*YOUR GOAL*:
Even the shortest line counts, so transcribe all the data exactly.

###

(** C9, as the code has it.  A tool request that fails is not sent again:
    the failed request is the call's only one, its error message becomes
    the call's part, and the loop goes on with the rest of the batch. *)
Theorem failed_tool_call_is_not_retried (cfg : Config) (E : Env)
    (call : FunctionCall) (rest : list FunctionCall) (parts : list Part)
    (w : World) (c : McpClient) (err : JsError) :
  client w = Some c ->
  fault E (history w) (toolRequest call) = Some err ->
  executeTools cfg E (call :: rest) parts w
  = executeTools cfg E rest
      (parts ++ [{| part_name := call_name call;
                    part_response := ResponseError (message err) |}])
      (pushEntry {| request := toolRequest call; succeeded := false |} w).
Proof.
  intros Hc Hfault. simpl. unfold bind.
  rewrite (executeTool_cached cfg E c call w Hc).
  unfold partOf, answers. rewrite Hfault. reflexivity.
Qed.

Lemma failed_tool_call_is_not_retried_witness :
  executeTools Sample.cfg Sample.flaky
    [Sample.searchCall; Sample.searchCall] [] Sample.connected
  = executeTools Sample.cfg Sample.flaky [Sample.searchCall]
      ([] ++ [{| part_name := call_name Sample.searchCall;
                 part_response := ResponseError (js "fetch failed") |}])
      (pushEntry {| request := toolRequest Sample.searchCall;
                    succeeded := false |} Sample.connected).
Proof.
  apply (failed_tool_call_is_not_retried Sample.cfg Sample.flaky
           Sample.searchCall [Sample.searchCall] [] Sample.connected
           {| client_name := js "iab-docs-bot"; client_version := js "1.0.0" |}
           {| message := js "fetch failed" |}).
  - reflexivity.
  - reflexivity.
Defined.

(** C9, as the claim has it, fails.  The first tool request of
    [Sample.flaky] fails and any later one would be answered; the batch of
    one call is answered by an error part after a single request. *)
Lemma transport_failure_is_reported_at_once :
  let run := executeTools Sample.cfg Sample.flaky [Sample.searchCall] []
               Sample.connected in
  fst run = Ok [{| part_name := js "search";
                   part_response := ResponseError (js "fetch failed") |}]
  /\ count isToolCall (history (snd run)) = 1%nat
  /\ fault Sample.flaky (history (snd run)) (toolRequest Sample.searchCall)
     = None.
Proof. vm_compute. repeat split. Qed.

(** *** The conversion of schemas *)

Lemma mapSchemaType_throws (type : option Json) :
  hasNoLowerCase type = true -> mapSchemaType type = Raise TYPE_ERROR.
Proof. destruct type as [[]|]; simpl; try discriminate; reflexivity. Qed.

Lemma mapSchemaType_returns (type : option Json) :
  hasNoLowerCase type = false -> exists t, mapSchemaType type = Ok t.
Proof.
  destruct type as [[| | |name| |]|]; simpl; try discriminate; intros _;
    try (eexists; reflexivity).
  repeat match goal with
         | |- context [decide (?a = ?b)] =>
             destruct (decide (a = b)); [eexists; reflexivity|]
         end.
  eexists. reflexivity.
Qed.

(** Induction on a schema, through its properties and its items. *)
Lemma JsonSchema_nested_ind (P : JsonSchema -> Prop) :
  (forall type description nullable properties required items enum,
      match properties with
      | Some entries => Forall (fun entry => P (snd entry)) entries
      | None => True
      end ->
      match items with
      | Some i => P i
      | None => True
      end ->
      P (MkJsonSchema type description nullable properties required items
           enum)) ->
  forall schema, P schema.
Proof.
  intros step. fix IH 1.
  intros [type description nullable properties required items enum].
  apply step.
  - destruct properties as [entries|]; [|exact I].
    induction entries as [|entry entries IHentries]; constructor.
    + apply IH.
    + exact IHentries.
  - destruct items as [i|]; [apply IH | exact I].
Qed.
(** C2. On an [ask_rag] call whose mode resolves to qa, summary or auto,
    the first thing the handler does is one [requirePayment] with the
    table's amount for that mode (0.01, 0.05, 0.05); nothing else in the
    log is a payment request, so every backend call comes after it. *)
Theorem price_quoted_once_before_backend
    (c : collaborators) (body question : value) (m : string) :
  invokes_ask_rag body ->
  resolve_arguments (arguments_of body) = Ok (question, JStr m) ->
  In m ["qa"; "summary"; "auto"] ->
  exists amount rest,
    assoc prices m = Some amount /\
    amount = (if String.eqb m "qa" then 1 # 100 else 5 # 100)%Q /\
    trace (post_root c body) = CallRequirePayment (PBigNumber amount) :: rest /\
    payment_requests rest = [] /\
    payment_requests (trace (post_root c body)) =
      [CallRequirePayment (PBigNumber amount)].
Proof.
  intros [Hm Hn] Hr Hin. unfold arguments_of in Hr.
  rewrite (post_root_tools_call_ask_rag c body Hm Hn).
  assert (Hprice : exists amount,
             assoc prices m = Some amount /\
             amount = (if String.eqb m "qa" then 1 # 100 else 5 # 100)%Q /\
             prices_at m = PBigNumber amount).
  { in_cases Hin; subst m; eexists; repeat split. }
  destruct Hprice as (amount & Htable & Hamount & Hat).
  exists amount.
  destruct (requirePayment c (prices_at m)) as [[] | e] eqn:Hp.
  - rewrite (ask_rag_paid c _ _ question (JStr m) m Hr eq_refl Hp).
    rewrite on_fault_paid, Hat.
    pose proof (delegate_no_payment c (get body "id") question (JStr m)) as Hnone.
    exists (trace (on_fault (get body "id")
                     (delegate c (get body "id") question (JStr m)))).
    repeat split; try assumption.
    rewrite payment_requests_pay, Hnone. reflexivity.
  - rewrite (ask_rag_declined c _ _ question (JStr m) m e Hr eq_refl Hp), Hat.
    eexists. repeat split; assumption.
Qed.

###

*RESULT*:
(** C9, as the code has it.  A tool request that fails is not sent again:
    the failed request is the call's only one, its error message becomes
    the call's part, and the loop goes on with the rest of the batch. *)
Theorem failed_tool_call_is_not_retried (cfg : Config) (E : Env)
    (call : FunctionCall) (rest : list FunctionCall) (parts : list Part)
    (w : World) (c : McpClient) (err : JsError) :
  client w = Some c ->
  fault E (history w) (toolRequest call) = Some err ->
  executeTools cfg E (call :: rest) parts w
  = executeTools cfg E rest
      (parts ++ [{| part_name := call_name call;
                    part_response := ResponseError (message err) |}])
      (pushEntry {| request := toolRequest call; succeeded := false |} w).
Proof.
  intros Hc Hfault. simpl. unfold bind.
  rewrite (executeTool_cached cfg E c call w Hc).
  unfold partOf, answers. rewrite Hfault. reflexivity.
Qed.

Lemma failed_tool_call_is_not_retried_witness :
  executeTools Sample.cfg Sample.flaky
    [Sample.searchCall; Sample.searchCall] [] Sample.connected
  = executeTools Sample.cfg Sample.flaky [Sample.searchCall]
      ([] ++ [{| part_name := call_name Sample.searchCall;
                 part_response := ResponseError (js "fetch failed") |}])
      (pushEntry {| request := toolRequest Sample.searchCall;
                    succeeded := false |} Sample.connected).
Proof.
  apply (failed_tool_call_is_not_retried Sample.cfg Sample.flaky
           Sample.searchCall [Sample.searchCall] [] Sample.connected
           {| client_name := js "iab-docs-bot"; client_version := js "1.0.0" |}
           {| message := js "fetch failed" |}).
  - reflexivity.
  - reflexivity.
Defined.

(** C9, as the claim has it, fails.  The first tool request of
    [Sample.flaky] fails and any later one would be answered; the batch of
    one call is answered by an error part after a single request. *)
Lemma transport_failure_is_reported_at_once :
  let run := executeTools Sample.cfg Sample.flaky [Sample.searchCall] []
               Sample.connected in
  fst run = Ok [{| part_name := js "search";
                   part_response := ResponseError (js "fetch failed") |}]
  /\ count isToolCall (history (snd run)) = 1%nat
  /\ fault Sample.flaky (history (snd run)) (toolRequest Sample.searchCall)
     = None.
Proof. vm_compute. repeat split. Qed.

(** *** The conversion of schemas *)

Lemma mapSchemaType_throws (type : option Json) :
  hasNoLowerCase type = true -> mapSchemaType type = Raise TYPE_ERROR.
Proof. destruct type as [[]|]; simpl; try discriminate; reflexivity. Qed.

Lemma mapSchemaType_returns (type : option Json) :
  hasNoLowerCase type = false -> exists t, mapSchemaType type = Ok t.
Proof.
  destruct type as [[| | |name| |]|]; simpl; try discriminate; intros _;
    try (eexists; reflexivity).
  repeat match goal with
         | |- context [decide (?a = ?b)] =>
             destruct (decide (a = b)); [eexists; reflexivity|]
         end.
  eexists. reflexivity.
Qed.

(** Induction on a schema, through its properties and its items. *)
Lemma JsonSchema_nested_ind (P : JsonSchema -> Prop) :
  (forall type description nullable properties required items enum,
      match properties with
      | Some entries => Forall (fun entry => P (snd entry)) entries
      | None => True
      end ->
      match items with
      | Some i => P i
      | None => True
      end ->
      P (MkJsonSchema type description nullable properties required items
           enum)) ->
  forall schema, P schema.
Proof.
  intros step. fix IH 1.
  intros [type description nullable properties required items enum].
  apply step.
  - destruct properties as [entries|]; [|exact I].
    induction entries as [|entry entries IHentries]; constructor.
    + apply IH.
    + exact IHentries.
  - destruct items as [i|]; [apply IH | exact I].
Qed.
(** C2. On an [ask_rag] call whose mode resolves to qa, summary or auto,
    the first thing the handler does is one [requirePayment] with the
    table's amount for that mode (0.01, 0.05, 0.05); nothing else in the
    log is a payment request, so every backend call comes after it. *)
Theorem price_quoted_once_before_backend
    (c : collaborators) (body question : value) (m : string) :
  invokes_ask_rag body ->
  resolve_arguments (arguments_of body) = Ok (question, JStr m) ->
  In m ["qa"; "summary"; "auto"] ->
  exists amount rest,
    assoc prices m = Some amount /\
    amount = (if String.eqb m "qa" then 1 # 100 else 5 # 100)%Q /\
    trace (post_root c body) = CallRequirePayment (PBigNumber amount) :: rest /\
    payment_requests rest = [] /\
    payment_requests (trace (post_root c body)) =
      [CallRequirePayment (PBigNumber amount)].
Proof.
  intros [Hm Hn] Hr Hin. unfold arguments_of in Hr.
  rewrite (post_root_tools_call_ask_rag c body Hm Hn).
  assert (Hprice : exists amount,
             assoc prices m = Some amount /\
             amount = (if String.eqb m "qa" then 1 # 100 else 5 # 100)%Q /\
             prices_at m = PBigNumber amount).
  { in_cases Hin; subst m; eexists; repeat split. }
  destruct Hprice as (amount & Htable & Hamount & Hat).
  exists amount.
  destruct (requirePayment c (prices_at m)) as [[] | e] eqn:Hp.
  - rewrite (ask_rag_paid c _ _ question (JStr m) m Hr eq_refl Hp).
    rewrite on_fault_paid, Hat.
    pose proof (delegate_no_payment c (get body "id") question (JStr m)) as Hnone.
    exists (trace (on_fault (get body "id")
                     (delegate c (get body "id") question (JStr m)))).
    repeat split; try assumption.
    rewrite payment_requests_pay, Hnone. reflexivity.
  - rewrite (ask_rag_declined c _ _ question (JStr m) m e Hr eq_refl Hp), Hat.
    eexists. repeat split; assumption.
Qed.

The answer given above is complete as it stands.